In the lawsuit, plaintiffs allege the release student-athletes are forced to sign is "unconscionable, and vague," rendering it void and unenforceable.
"The conspiracy between and among the Broadcast Defendants, Licensing Defendants, Conference Defendants and the NCAA has created a marketplace resembling a plantation type arrangement where Defendants financially benefit in the collective amount of billions of dollars, while Student Athletes, the driving force of college sports, receive nothing more than their cost of attendance," according to the lawsuit.
"This conspiracy has created an anticompetitive marketplace in which all Defendants commercially exploit the substantial value of each Student Athletes' images."
ESPN spokesman Josh Krulewitz declined to comment Tuesday. SEC spokesman Herb Vincent said the league does not comment on pending litigation.
Marshall last played in 2013 when Vanderbilt went 9-4 and finished in the Top 25, and the lawsuit notes he played in several games televised in prime time. But the lawsuit - first reported by The Tennessean - noted he never received any compensation for the commercial use of his name and image by the broadcast or licensing defendants.
Other plaintiffs are Sean Parker of Los Angeles, who played football at Washington; Patrick Miller of Chicago, who played basketball at Tennessee State; Rod Wilks and Byron Moore of Knoxville, both former Tennessee football players; Chaz Moore of Chattanooga, who played football at Chattanooga; Marlon Walls of Memphis, a former Tennessee football player; and Chris Conner of Nashville, a former Maryland-Eastern Shore basketball player.
The lawsuit accuses the broadcast networks, including the SEC and Longhorn networks, of "colluding" with conferences to "fix the amount Student Athletes are paid for the licensing, use, and sale of their names, images and likenesses at zero, or, at most, a portion of the cost of attendance" by refusing to negotiate or sign contracts with the students themselves. The lawsuit also alleges the broadcasters adopted the rules of the NCAA and the conferences.
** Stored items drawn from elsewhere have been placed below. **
(** Lines 364-413 of [processFunctionDefinitionAstNode]: the
    ContractFunction it constructs for an implemented function. *)
Definition newContractFunction (functionDefinitionNode : FunctionDefinition)
  (fileIdToSourceFile : gmap Z fileRef) (contract : option contractRef)
  (functionAbis : option (list AbiItem)) : option ContractFunction :=
  let functionType :=
    functionDefinitionKindToFunctionType (fd_kind functionDefinitionNode) in
  let functionLocation :=
    astSrcToSourceLocation (fd_src functionDefinitionNode)
      fileIdToSourceFile in
  let visibility :=
    astVisibilityToVisibility (fd_visibility functionDefinitionNode) in
  selector ←
    (if bool_decide (functionType = FUNCTION)
        && (bool_decide (visibility = EXTERNAL)
            || bool_decide (visibility = PUBLIC))
     then Some <$> astFunctionDefinitionToSelector functionDefinitionNode
     else Some None);
  let matchingFunctionAbi :=
    functionAbis ≫= List.find (matchesSelector selector) in
  let paramTypes :=
    fmap (M:=list) in_type <$> (matchingFunctionAbi ≫= abi_inputs) in
  Some
    (mkContractFunction (fd_name functionDefinitionNode) functionType
       functionLocation contract visibility
       (bool_decide (fd_stateMutability functionDefinitionNode = "payable"))
       selector paramTypes).

Definition processFunctionDefinitionAstNode
  (functionDefinitionNode : FunctionDefinition)
  (contract : option contractRef) (file : fileRef)
  (functionAbis : option (list AbiItem)) (st : State) : option State :=
  if decide (fd_implemented functionDefinitionNode = Some false) then Some st
  else
    contractFunc ←
      newContractFunction functionDefinitionNode (fileIdToSourceFile st)
        contract functionAbis;
    let st :=
      match contract with
      | Some contract => addLocalFunction contract contractFunc st
      | None => st
      end in
    Some (addFunction file contractFunc st).

(** Modelled from the spec: [processModifierDefinitionAstNode] and
    [processVariableDeclarationAstNode] come from the library; nested
    modifier and public state variable getter nodes are modeled analogously
    to function definitions.  The library decides whether a node yields an
    entity and which one; the entity joins the contract's local functions
    and the file's functions. *)
Variable modifierFunction :
  MemberNode → option SourceLocation → contractRef → option ContractFunction.
Variable getterFunction :
  MemberNode → option SourceLocation → contractRef → option AbiItem →
  option ContractFunction.

Definition addMemberFunction (contract : contractRef) (file : fileRef)
  (func : option ContractFunction) (st : State) : State :=
  match func with
  | Some func => addFunction file func (addLocalFunction contract func st)
  | None => st
  end.

Definition processModifierDefinitionAstNode (node : MemberNode)
  (contract : contractRef) (file : fileRef) (st : State) : State :=
  addMemberFunction contract file
    (modifierFunction node
       (astSrcToSourceLocation (mn_src node) (fileIdToSourceFile st))
       contract) st.

Definition processVariableDeclarationAstNode (node : MemberNode)
  (contract : contractRef) (file : fileRef) (getterAbi : option AbiItem)
  (st : State) : State :=
  addMemberFunction contract file
    (getterFunction node
       (astSrcToSourceLocation (mn_src node) (fileIdToSourceFile st))
       contract getterAbi) st.

(** The body of the loop over [contractNode.nodes]. *)
Definition processContractMember (file : fileRef) (contract : contractRef)
  (contractAbi : option ContractAbi) (st : State) (node : ContractMember)
  : option State :=
  match node with
  | MFunctionDefinition node =>
      let functionAbis :=
        List.filter
          (λ abiEntry, bool_decide (abi_name abiEntry = Some (fd_name node)))
          <$> contractAbi in
      processFunctionDefinitionAstNode node (Some contract) file functionAbis
        st
  | MModifierDefinition node =>
      Some (processModifierDefinitionAstNode node contract file st)
  | MVariableDeclaration node =>
      let getterAbi :=
        contractAbi ≫=
          List.find
            (λ abiEntry,
               bool_decide (abi_name abiEntry = Some (mn_name node))) in
      Some (processVariableDeclarationAstNode node contract file getterAbi st)
  | MOther _ => Some st
  end.

(** [new Contract(name, type, location)] at the place [contract], then the
    two [set]s of [processContractAstNode]. *)
Definition registerContract (contract : contractRef)
  (contractNode : ContractDefinition) (contractType : ContractType)
  (st : State) : State :=
  let contractLocation :=
    astSrcToSourceLocation (cd_src contractNode) (fileIdToSourceFile st) in
  mkState (files st)
    (<[contract :=
         mkContract (cd_name contractNode) contractType contractLocation
           [] [] []]> (contracts st))
    (fileIdToSourceFile st)
    (JsMap.set (contractIdToContract st) (cd_id contractNode) contract)
    (<[cd_id contractNode := cd_linearizedBaseContracts contractNode]>
       (contractIdToLinearizedBaseContractIds st))
    (diagnostics st).

(** [contract] names the object that [new Contract] creates here. *)
Definition processContractAstNode (file : fileRef) (contract : contractRef)
  (contractNode : ContractDefinition) (contractType : ContractType)
  (contractAbi : option ContractAbi) (st : State) : option State :=
  forM (processContractMember file contract contractAbi)
    (registerContract contract contractNode contractType st)
    (cd_nodes contractNode).

(** The body of the loop over [source.ast.nodes]; [i] is the position of
    [node] in the list. *)
Definition processSourceNode (file : fileRef)
  (contractToAbi : option (gmap string ContractAbi)) (i : nat)
  (node : SourceNode) (st : State) : option State :=
  match node with
  | NContractDefinition node =>
      match contractKindToContractType (cd_contractKind node) with
      | None => Some st
      | Some contractType =>
          let contractAbi := contractToAbi ≫= (.!! cd_name node) in
          processContractAstNode file (file, i) node contractType contractAbi
            st
      end
  | NFunctionDefinition node =>
      processFunctionDefinitionAstNode node None file None st
  | NOther _ => Some st
  end.

Fixpoint processSourceNodes (file : fileRef)
  (contractToAbi : option (gmap string ContractAbi)) (i : nat)
  (nodes : list SourceNode) (st : State) : option State :=
  match nodes with
  | [] => Some st
  | node :: nodes =>
      st ← processSourceNode file contractToAbi i node st;
      processSourceNodes file contractToAbi (S i) nodes st
  end.

(** A [Map] filled by [set] over the entries of an object. *)
Definition mapOfEntries {V W} (f : V → W) (entries : list (string * V))
  : gmap string W :=
  foldl (λ m e, <[e.1 := f e.2]> m) ∅ entries.

(** [new SourceFile(sourceName, content)], then
    [fileIdToSourceFile.set(source.id, file)]. *)
Definition registerSourceFile (sourceName content : string) (id : Z)
  (st : State) : State :=
  mkState (<[sourceName := mkSourceFile sourceName content []]> (files st))
    (contracts st)
    (<[id := sourceName]> (fileIdToSourceFile st))
    (contractIdToContract st) (contractIdToLinearizedBaseContractIds st)
    (diagnostics st).

(** The body of the loop over [Object.entries(compilerOutput.sources)]. *)
Definition processSource
  (sourceNameToContractToAbi : gmap string (gmap string ContractAbi))
  (compilerInput : CompilerInput) (st : State)
  (entry : string * CompilerOutputSource) : option State :=
  let '(sourceName, source) := entry in
  let contractToAbi := sourceNameToContractToAbi !! sourceName in
  content ← JsObject.get compilerInput sourceName;
  processSourceNodes sourceName contractToAbi 0%nat (so_nodes source)
    (registerSourceFile sourceName content (so_id source) st).

(** The inner loop of [applyContractsInheritance]. *)
Definition applyInheritanceIds (contract : contractRef) (st : State)
  (inheritanceIds : list Z) : State :=
  foldl
    (λ st baseId,
       match JsMap.get (contractIdToContract st) baseId with
       | None => st
       | Some baseContract =>
           addNextLinearizedBaseContract contract baseContract st
       end)
    st inheritanceIds.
The conferences named as defendants are the Atlantic Coast Conference, the Big Ten Conference, the Big 12 Conference, the Pacific-12 Conference, Conference USA, Ohio Valley Conference based in Tennessee, and the Big East Conference. Others named include IMG Worldwide, Inc.; Big Ten Network Services, LLC; CBS Collegiate Sports Properties, Inc.; JMI Sports LLC; Telesouth Communications, Inc.; T3 Media, Inc.; Learfield Sports LLC; and William Morris Endeavors, LLC.
ESPN and ABC are owned by The Walt Disney Co.; CBS is part of CBS Corp.; NBC is controlled by Comcast Corp.; and Fox is a unit of 21st Century Fox Inc.